- _Instructions to follow_
Report the lines of the data below that contain the string "QCons".

Saved entries
Lemma sinv_init m k : valid_init stub m → starts k → ∃ c, sinv stub (sched_init stub m k) c.
Proof.
  intros (H0 & Ha & Hn) Hk. exists [stub]. split; [by apply inv_init|..].
  - destruct Hk as [->|[ut ->]]; done.
  - intros _ Hm. simpl in Hm. by rewrite marked_mark in Hm.
Qed.

(** A step of the queue that keeps the consumer where it is. *)
Lemma sinv_frame s c a q' k' :
  sinv stub s c → qstep stub a (runQueue s) = Some q' →
  cons q' = cons (runQueue s) →
  (covered (sem s) (runQueue s) → covered (sem s) q') →
  (idle (mkSched q' (sem s) (iosem s) k') → idle s) →
  (in_pop s → in_pop (mkSched q' (sem s) (iosem s) k')) →
  ∃ c', sinv stub (mkSched q' (sem s) (iosem s) k') c'.
Proof.
  intros [I Hp Hw] Hs Hc Hcov Hidle Hpop. destruct (inv_qstep _ _ _ _ _ I Hs) as [c' I'].
  exists c'. split; simpl; auto.
Qed.

Lemma sinv_cons_step s c q' :
  sinv stub s c → (∃ u b, kt s = KNonBlocking u b) ∨ kt s = KPop →
  qstep stub QCons (runQueue s) = Some q' →
  ∃ c', sinv stub (mkSched q' (sem s) (iosem s) (kt s)) c'.
Proof.
  intros [I Hp Hw] Hk Hs. destruct (inv_qstep _ _ _ _ _ I Hs) as [c' I'].
  destruct (cons_step_result _ _ _ _ I Hs) as [Hi Hn].
  exists c'. split; [done|..].
  - unfold in_pop. simpl. destruct Hk as [(u & b & ->)| ->]; done.
  - intros Hid Hm. unfold idle in Hid. simpl in *.
    destruct Hk as [(u & b & Hk)|Hk]; rewrite Hk in Hid; rewrite Hn in Hm; done.
Qed.

Lemma sinv_with_cons s s' c :
  sinv stub s c → (∃ u b, kt s = KNonBlocking u b) ∨ kt s = KPop →
  with_queue s (qstep stub QCons (runQueue s)) = Some s' → ∃ c', sinv stub s' c'.
Proof.
  unfold with_queue. intros J Hk Hs.
  destruct (qstep _ _ _) as [q'|] eqn:Hq; simplify_eq/=. by eapply sinv_cons_step.
Qed.

Lemma sinv_pop_ret s c q' ut k' :
  sinv stub s c → cons (runQueue s) = CRet ut →
  (∃ u b, kt s = KNonBlocking u b) ∨ kt s = KPop →
  qstep stub QPopRet (runQueue s) = Some q' →
  (k' = KBlocking ∨ k' = KWait → ut = nullptr) →
  (∀ u b, k' ≠ KNonBlocking u b) → k' ≠ KPop →
  ∃ c', sinv stub (mkSched q' (sem s) (iosem s) k') c'.
Proof.
  intros [I Hp Hw] Hr Hk Hs Hnull Hk1 Hk2. destruct (inv_qstep _ _ _ _ _ I Hs) as [c' I'].
  simpl in Hs. rewrite Hr in Hs. simplify_eq. exists c'. split; [done|..].
  - unfold in_pop. simpl. destruct k'; naive_solver.
  - intros Hid. unfold idle in Hid. simpl in *.
    assert (ut = nullptr) as -> by (apply Hnull; destruct k'; naive_solver).
    apply Hw. unfold idle. destruct Hk as [(u & b & ->)| ->]; done.
Qed.

Lemma sinv_push_ret t s s' c k' :
  sinv stub s c → push_ret SEM_VALUE_MAX stub t s = Some s' →
  (k' = kt s ∨ ∃ u v, kt s = KResume u ∧ k' = KRun v) → ∃ c', sinv stub (set_kt k' s') c'.
Proof.
  intros [I Hp Hw] Hs Hk.
  destruct (push_ret_covered _ _ _ _ _ Hs) as (Hc & Hcons & Hkt & _ & Hq).
  destruct (inv_qstep _ _ _ _ _ I Hq) as [c' I']. exists c'. split; simpl; [done|..].
  - unfold in_pop in *. simpl. rewrite Hcons.
    destruct Hk as [->|(u & v & Hk & ->)]; [done|by rewrite Hk in Hp].
  - intros Hid. apply Hc, Hw. unfold idle in *. simpl in *. rewrite Hcons in Hid.
    destruct Hk as [->|(u & v & Hk & ->)]; done.
Qed.

Lemma sinv_kt_step s c s' :
  sinv stub s c → kt_step SEM_VALUE_MAX stub s = Some s' → ∃ c', sinv stub s' c'.
Proof.
  intros J Hs. pose proof J as [I Hp Hw]. unfold kt_step in Hs.
  destruct (kt s) as [ut|old y|old ut|ut| | | |ut] eqn:Hk; [done|..].
  - destruct (cons (runQueue s)) as [| | | | | | | | | | |v] eqn:Hc;
      try by eapply sinv_with_cons; eauto.
    simpl in Hs. rewrite Hc in Hs. simplify_eq/=.
    eapply (sinv_pop_ret s c _ v); eauto; [simpl; by rewrite Hc|..]; unfold nonBlockingSwitch_ret;
      destruct (Z.eqb_spec v nullptr), y; naive_solver.
  - unfold with_queue in Hs. destruct (qstep _ _ _) as [q'|] eqn:Hq; simplify_eq/=.
    assert (Hc : cons q' = cons (runQueue s)) by (simplify_option_eq; done).
    pose proof (push_covered _ _ _ _ _ (sem s) Hq) as Hcov.
    eapply (sinv_frame s c (QPush self [old]) q' _ J Hq Hc Hcov); unfold idle, in_pop; simpl; rewrite ?Hk, ?Hc; tauto.
  - destruct (prods (runQueue s) !! self) as [[| | |b]|] eqn:Ht;
      unfold with_queue in Hs; simpl in Hs;
      try (destruct (prod_step self (runQueue s)) as [q'|] eqn:Hq; simplify_eq/=;
           pose proof (prod_step_covered _ _ _ _ _ (sem s) I Hq) as Hcov;
           assert (Hc : cons q' = cons (runQueue s)) by (by apply cons_prod_step in Hq);
           eapply (sinv_frame s c (QProd self) q' _ J Hq Hc Hcov); unfold idle, in_pop; simpl;
           rewrite ?Hk, ?Hc; tauto).
    destruct (push_ret _ _ _ _) as [s1|] eqn:Hr; simplify_eq/=.
    eapply sinv_push_ret; eauto.
  - destruct (Sem.post _ _); simplify_eq/=. exists c. split; [done|..].
    + unfold in_pop in *. by rewrite Hk in Hp.
    + intros _. apply Hw. unfold idle. by rewrite Hk.
  - destruct (Sem.wait (sem s)) as [n|]; simplify_eq/=.
    unfold in_pop in Hp. rewrite Hk in Hp. rewrite Hp in Hs. simplify_eq/=.
    destruct (inv_qstep stub QPop (runQueue s) c (set_cons CEnter (runQueue s)) I)
      as [c' I']; [simpl; by rewrite Hp|].
    exists c'. split; simpl; [done|done|]. intros Hid. done.
  - destruct (cons (runQueue s)) as [| | | | | | | | | | |v] eqn:Hc;
      try by eapply sinv_with_cons; eauto.
    simpl in Hs. rewrite Hc in Hs. simplify_eq/=.
    eapply (sinv_pop_ret s c _ v); eauto; [simpl; by rewrite Hc|..];
      destruct (Z.eqb_spec v nullptr); naive_solver.
  - destruct (Sem.trywait (iosem s)) as [[] n]; simplify_eq/=; exists c; split; try done;
      unfold in_pop in *; by rewrite Hk in Hp.
Qed.

Lemma sinv_sstep a s c s' :
  sinv stub s c → sstep SEM_VALUE_MAX stub a s = Some s' → ∃ c', sinv stub s' c'.
Proof.
  intros J Hs. pose proof J as [I Hp Hw]. destruct a as [t seg|t|t|y| | |]; cbn [sstep] in Hs.
  - case_decide; [done|]. unfold with_queue in Hs.
    destruct (qstep _ _ _) as [q'|] eqn:Hq; simplify_eq/=.
    assert (Hc : cons q' = cons (runQueue s)) by (simplify_option_eq; done).
    eapply (sinv_frame s c (QPush t seg) q' _ J Hq Hc); unfold idle, in_pop; simpl;
      rewrite ?Hc; try done.
    by eapply push_covered.
  - case_decide; [done|]. unfold with_queue in Hs.
    destruct (qstep _ _ _) as [q'|] eqn:Hq; simplify_eq/=.
    pose proof (cons_prod_step _ _ _ Hq) as Hc.
    eapply (sinv_frame s c (QProd t)); eauto; unfold idle, in_pop; simpl; rewrite ?Hc; try done.
    by eapply prod_step_covered.
  - case_decide; [done|].
    destruct (push_ret_covered _ _ _ _ _ Hs) as (_ & _ & Hkt & _).
    destruct (sinv_push_ret _ _ _ _ (kt s) J Hs) as [c' J']; [auto|]. exists c'.
    rewrite <-Hkt in J'. by destruct s'.
  - destruct (kt s) eqn:Hk; try done. unfold with_queue in Hs.
    destruct (qstep _ _ _) as [q'|] eqn:Hq; simplify_eq/=.
    destruct (inv_qstep stub QPop _ _ q' I Hq) as [c' I']. exists c'.
    unfold in_pop in Hp. rewrite Hk in Hp. rewrite Hp in Hq. simplify_eq/=.
    split; done.
  - by eapply sinv_kt_step.
  - destruct (Sem.post _ _); simplify_eq/=. by exists c; split.
  - destruct (Sem.wait _); simplify_eq/=. by exists c; split.
Qed.

Lemma sinv_reachable m k s :
  valid_init stub m → starts k →
  reachable (sstep SEM_VALUE_MAX stub) (sched_init stub m k) s → ∃ c, sinv stub s c.
Proof.
  intros Hm Hk. apply (invariant_reachable _ (λ s, ∃ c, sinv stub s c)).
  - by apply sinv_init.
  - intros a s1 s2 [c J] Hs. by eapply sinv_sstep.
Qed.
End sinv.

(** The kThread is a producer of its own queue only inside [postSwitchFunc]. *)
Definition self_idle (s : sched) : Prop :=
  match kt s with KResume _ => True | _ => prods (runQueue s) !! self = None end.

Section self_idle.
Context (SEM_VALUE_MAX : nat) (stub : addr).
Implicit Types (s : sched) (q : mpsc).

Lemma prods_cons_step q q' : cons_step stub q = Some q' → prods q' = prods q.
Proof.
  unfold cons_step. intros Hs.
  destruct (cons q); simplify_eq; try done;
    try (by destruct (_ =? _)%Z);
    apply (access_cons _ _ _ (λ q', prods q' = prods q)); try done;
    intros n m; by destruct (n =? nullptr)%Z.
Qed.
Lemma prods_prod_step t q q' :
  prod_step t q = Some q' → ∀ t', t' ≠ t → prods q' !! t' = prods q !! t'.
Proof.
  unfold prod_step. intros Hs t' Hne.
  destruct (prods q !! t) as [[seg|seg|x y b|b]|]; simplify_option_eq; try done;
    [| by rewrite lookup_insert_ne |];
    (apply (access_cons _ _ _ (λ q', prods q' !! t' = prods q !! t')); [|done];
     intros; simpl; by rewrite lookup_insert_ne).
Qed.
Lemma push_ret_prods t s s' :
  push_ret SEM_VALUE_MAX stub t s = Some s' →
  prods (runQueue s') = delete t (prods (runQueue s)) ∧ kt s' = kt s.
Proof.
  unfold push_ret. intros Hs. destruct (prods (runQueue s) !! t) as [[| | |b]|] eqn:Ht; try done.
  destruct (if b then _ else _); simplify_eq/=. rewrite Ht in Hs. by simplify_eq/=.
Qed.

Lemma self_idle_step a s s' :
  self_idle s → sstep SEM_VALUE_MAX stub a s = Some s' → self_idle s'.
Proof.
  intros Hi Hs. destruct a as [t seg|t|t|y| | |]; cbn [sstep] in Hs.
  - case_decide; simplify_option_eq. unfold self_idle, with_queue in *. simplify_option_eq.
    destruct (kt s); try done; by rewrite lookup_insert_ne.
  - case_decide; [done|]. unfold with_queue in Hs.
    destruct (qstep _ _ _) as [q'|] eqn:Hq; simplify_eq/=.
    unfold self_idle in *. simpl. destruct (kt s); try done;
      by rewrite (prods_prod_step _ _ _ Hq).
  - case_decide; [done|]. destruct (push_ret_prods _ _ _ Hs) as [Hp Hk].
    unfold self_idle in *. rewrite Hk, Hp. destruct (kt s); try done; by rewrite lookup_delete_ne.
  - unfold self_idle in *. destruct (kt s); try done. unfold with_queue in Hs.
    simpl in Hs. destruct (cons (runQueue s)); by simplify_eq/=.
  - unfold self_idle, kt_step in *. destruct (kt s) eqn:Hk; try done.
    + destruct (cons (runQueue s)) as [| | | | | | | | | | |v] eqn:Hc; unfold with_queue in Hs;
        cbn [qstep] in Hs; rewrite ?Hc in Hs; simplify_eq/=;
        try (destruct (cons_step stub (runQueue s)) as [q'|] eqn:Hq; simplify_eq/=;
             rewrite Hk; by rewrite (prods_cons_step _ _ Hq)).
      unfold nonBlockingSwitch_ret. by destruct (v =? nullptr)%Z, yielded.
    + unfold with_queue in Hs. by simplify_option_eq.
    + destruct (prods (runQueue s) !! self) as [[| | |b]|]; unfold with_queue in Hs;
        try (destruct (qstep _ _ _) as [q'|] eqn:Hq; simplify_eq/=; by rewrite Hk).
      destruct (push_ret _ _ _ _) as [s1|] eqn:Hr; simplify_eq/=.
      destruct (push_ret_prods _ _ _ Hr) as [-> _]. by rewrite lookup_delete_eq.
    + destruct (Sem.post _ _); by simplify_eq/=.
    + destruct (Sem.wait _); simplify_eq/=. destruct (cons (runQueue s)); by simplify_eq/=.
    + destruct (cons (runQueue s)) as [| | | | | | | | | | |v] eqn:Hc; unfold with_queue in Hs;
        cbn [qstep] in Hs; rewrite ?Hc in Hs; simplify_eq/=;
        try (destruct (cons_step stub (runQueue s)) as [q'|] eqn:Hq; simplify_eq/=;
             rewrite Hk; by rewrite (prods_cons_step _ _ Hq)).
      by destruct (v =? nullptr)%Z.
    + destruct (Sem.trywait _) as [[] n]; by simplify_eq/=.
  - destruct (Sem.post _ _); by simplify_eq/=.
  - destruct (Sem.wait _); by simplify_eq/=.
Qed.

- _Exercise response_
  qstep stub QCons (runQueue s) = Some q' →
  with_queue s (qstep stub QCons (runQueue s)) = Some s' → ∃ c', sinv stub s' c'.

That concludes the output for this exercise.